● **RECORD EXCERPTS**:
Lemma getFileContent_leaves (token owner : jsstring) (repo : option jsstring)
  (path : jsstring) (branch : option jsstring) :
  leaves (getFileContent P token owner repo path branch) [[]].
Proof.
  intros tr. unfold getFileContent, tryCatch, bind, request, emit, ret, throw.
  destruct (repos_getContent _ _ _ _ _ _) as [[c s| |]|e]; simpl fst;
    try (eexists; split; [reflexivity|now left]).
  destruct (match err_status e with Some st => (st =? 404)%Z | None => false end);
    simpl fst; rewrite <- ?app_assoc; eexists; (split; [reflexivity|now left]).
Qed.

Lemma updateChangelogFile_leaves (newEntry : jsstring)
  (repoName existingContent : option jsstring) :
  leaves
    (perform
       (SumarizeChangelog.updateChangelogFile newEntry repoName existingContent))
    [[]].
Proof.
  intros tr. unfold perform. simpl fst. eexists. split; [reflexivity|].
  rewrite updateChangelogFile_logs. destruct (hasChanges _); now left.
Qed.

Lemma createBranch_leaves (token owner : jsstring) (repo : option jsstring)
  (branchName : jsstring) (baseBranch : option jsstring) :
  leaves (createBranch P token owner repo branchName baseBranch) [[]; [Branch]].
Proof.
  intros tr. unfold createBranch, tryCatch, bind, request, emit, ret, throw.
  destruct (git_getRef _ _ _ _ _) as [baseSha|e].
  - destruct (git_createRef _ _ _ _ _ _) as [[]|e].
    + simpl fst. rewrite <- ?app_assoc. eexists. split; [reflexivity|now right; left].
    + destruct (match err_status e with Some st => (st =? 422)%Z | None => false end).
      * destruct (git_getRef _ _ _ _ _); simpl fst; rewrite <- ?app_assoc;
          eexists; (split; [reflexivity|now right; left]).
      * simpl fst. rewrite <- ?app_assoc. eexists.
        split; [reflexivity|now right; left].
  - destruct (match err_status e with Some st => (st =? 422)%Z | None => false end).
    + destruct (git_getRef _ _ _ _ _); simpl fst; rewrite <- ?app_assoc;
        eexists; (split; [reflexivity|now left]).
    + simpl fst. rewrite <- ?app_assoc. eexists. split; [reflexivity|now left].
Qed.

Lemma updateOrCreateFile_leaves (token owner : jsstring) (repo : option jsstring)
  (path content message : jsstring) (branch : option jsstring) :
  leaves (updateOrCreateFile P token owner repo path content message branch)
    [[File]].
Proof.
  intros tr. unfold updateOrCreateFile, tryCatch, bind, request, emit, ret, throw.
  destruct (repos_getContent _ _ _ _ _ _) as [[c s| |]|e];
    destruct (repos_createOrUpdateFileContents _ _ _ _ _ _ _ _ _) as [[]|e1];
    simpl fst; rewrite <- ?app_assoc; eexists; (split; [reflexivity|now left]).
Qed.

Lemma createPR_leaves (token owner : jsstring) (repo : option jsstring)
  (title body head : jsstring) (base : option jsstring) :
  leaves (createPR P token owner repo title body head base) [[Pull]].
Proof.
  intros tr. unfold createPR, tryCatch, bind, request, emit, ret, throw.
  destruct (pulls_create _ _ _ _ _ _ _ _) as [pr|e]; simpl fst;
    rewrite <- ?app_assoc; eexists; (split; [reflexivity|now left]).
Qed.

End Courses.

(** What a stage has added, as an equation on the trace it returns. *)
Lemma leaves_result {A} (m : Async A) (options : list (list Mark))
  (tr tr' : Trace) (o : Outcome A) :
  leaves m options -> m tr = (tr', o) ->
  exists added, tr' = tr ++ added /\ In (marks added) options.
Proof.
  intros Hl Hm. destruct (Hl tr) as (added & H1 & H2).
  rewrite Hm in H1. now exists added.
Qed.

(** Closes a course of [run]: the trace is the initial one and what was
    added, and the marks of what was added are among the courses. *)
Ltac course :=
  repeat match goal with
         | H : _ \/ _ |- _ => destruct H as [H|H]
         | H : False |- _ => destruct H
         end;
  (eexists; split;
   [ rewrite <- ?app_assoc; reflexivity
   | rewrite ?marks_app;
     repeat match goal with
            | H : _ = marks _ |- _ => rewrite <- H; clear H
            end;
     cbn [marks mark app]; unfold courses; cbn [In]; tauto ]).

(** Settles the next call of a stage, of which [fact] says what it leaves. *)
Ltac stage fact :=
  match goal with
  | |- context [match ?call with pair _ _ => _ end] =>
      let added := fresh "added" in
      let E := fresh "E" in
      let tr' := fresh "tr'" in
      let o := fresh "o" in
      destruct call as [tr' o] eqn:E;
      eapply leaves_result in E; [|apply fact];
      destruct E as (added & -> & E); cbn [In] in E;
      destruct o; cbv beta iota zeta
  end.

(** X18.  Every run of the action resolves, and what it adds to the trace
    shows one of nine courses of requests and signals: nothing at all; the
    failure signal alone, or after the request to create the branch, or
    after the request to write the file (preceded or not by the request to
    create the branch), or after the request for the pull request as well;
    or the two outputs, after the requests to write the file and for the
    pull request.  So the pull request is never requested unless the write
    of the file was requested before it, outputs are never set in a run
    that signals failure, the failure signal comes last, and no request is
    made twice. *)
Theorem run_takes_one_course (P : Platform) (env : Env) (tr : Trace) :
  exists added,
    main P env tr = (tr ++ added, Resolved tt) /\ In (marks added) courses.
Proof.
  unfold main, run, runBody, tryCatch.
  destruct (GITHUB_TOKEN env) as [[|c token]|].
  1, 3: unfold throw, bind, emit, ret; cbv beta iota zeta; course.
  destruct (truthy (GOOGLE_API_KEY env)); cbn [negb];
    [|unfold throw, bind, emit, ret; cbv beta iota zeta; course].
  destruct (getRepoInfo env) as [owner repo].
  unfold bind, emit, ret, throw. cbv beta iota zeta.
  stage getRecentCommits_leaves; [|course].
  destruct (length _ =? 0)%nat; [course|].
  stage generateChangelogWithAI_leaves; [|course].
  stage getFileContent_leaves; [|course].
  stage updateChangelogFile_leaves; [|course].
  destruct (hasChanges _); cbn [negb]; [|course].
  stage createBranch_leaves; [|course].
  stage updateOrCreateFile_leaves; [|course].
  stage createPR_leaves; course.
Qed.

(** ** Further properties: the inputs of [run] and the name of its branch *)

Section Inputs.

(** Replacing every [c] by nothing removes the code units [c]. *)
Lemma replaceAll_chr_empty (c : N) (s : jsstring) :
  replaceAll s [Chr c] [] = filter (fun x => negb (x =? c)%N) s.
Proof.
  unfold replaceAll. induction s as [|x s IH]; [reflexivity|].
  cbn [replaceFrom matchHere filter].
  destruct (x =? c)%N; cbn [negb matchHere app]; now rewrite IH.
Qed.

Lemma split_first (sep : N) (a b : jsstring) :
  ~ In sep a -> nth 0 (split sep (a ++ sep :: b)) [] = a.
Proof.
  intros H. rewrite split_app_sep. erewrite split_no_sep by exact H. reflexivity.
Qed.

Lemma digits_of_uint (u : Decimal.uint) :
  forallb isDigit (js (NilEmpty.string_of_uint u)) = true.
Proof. induction u; simpl; auto. Qed.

● **ACTIVITY**: Filter the records, keeping only lines that contain "options", and show those lines.

● **RESULT OF THE EXERCISE**:
Lemma leaves_result {A} (m : Async A) (options : list (list Mark))
  leaves m options -> m tr = (tr', o) ->
  exists added, tr' = tr ++ added /\ In (marks added) options.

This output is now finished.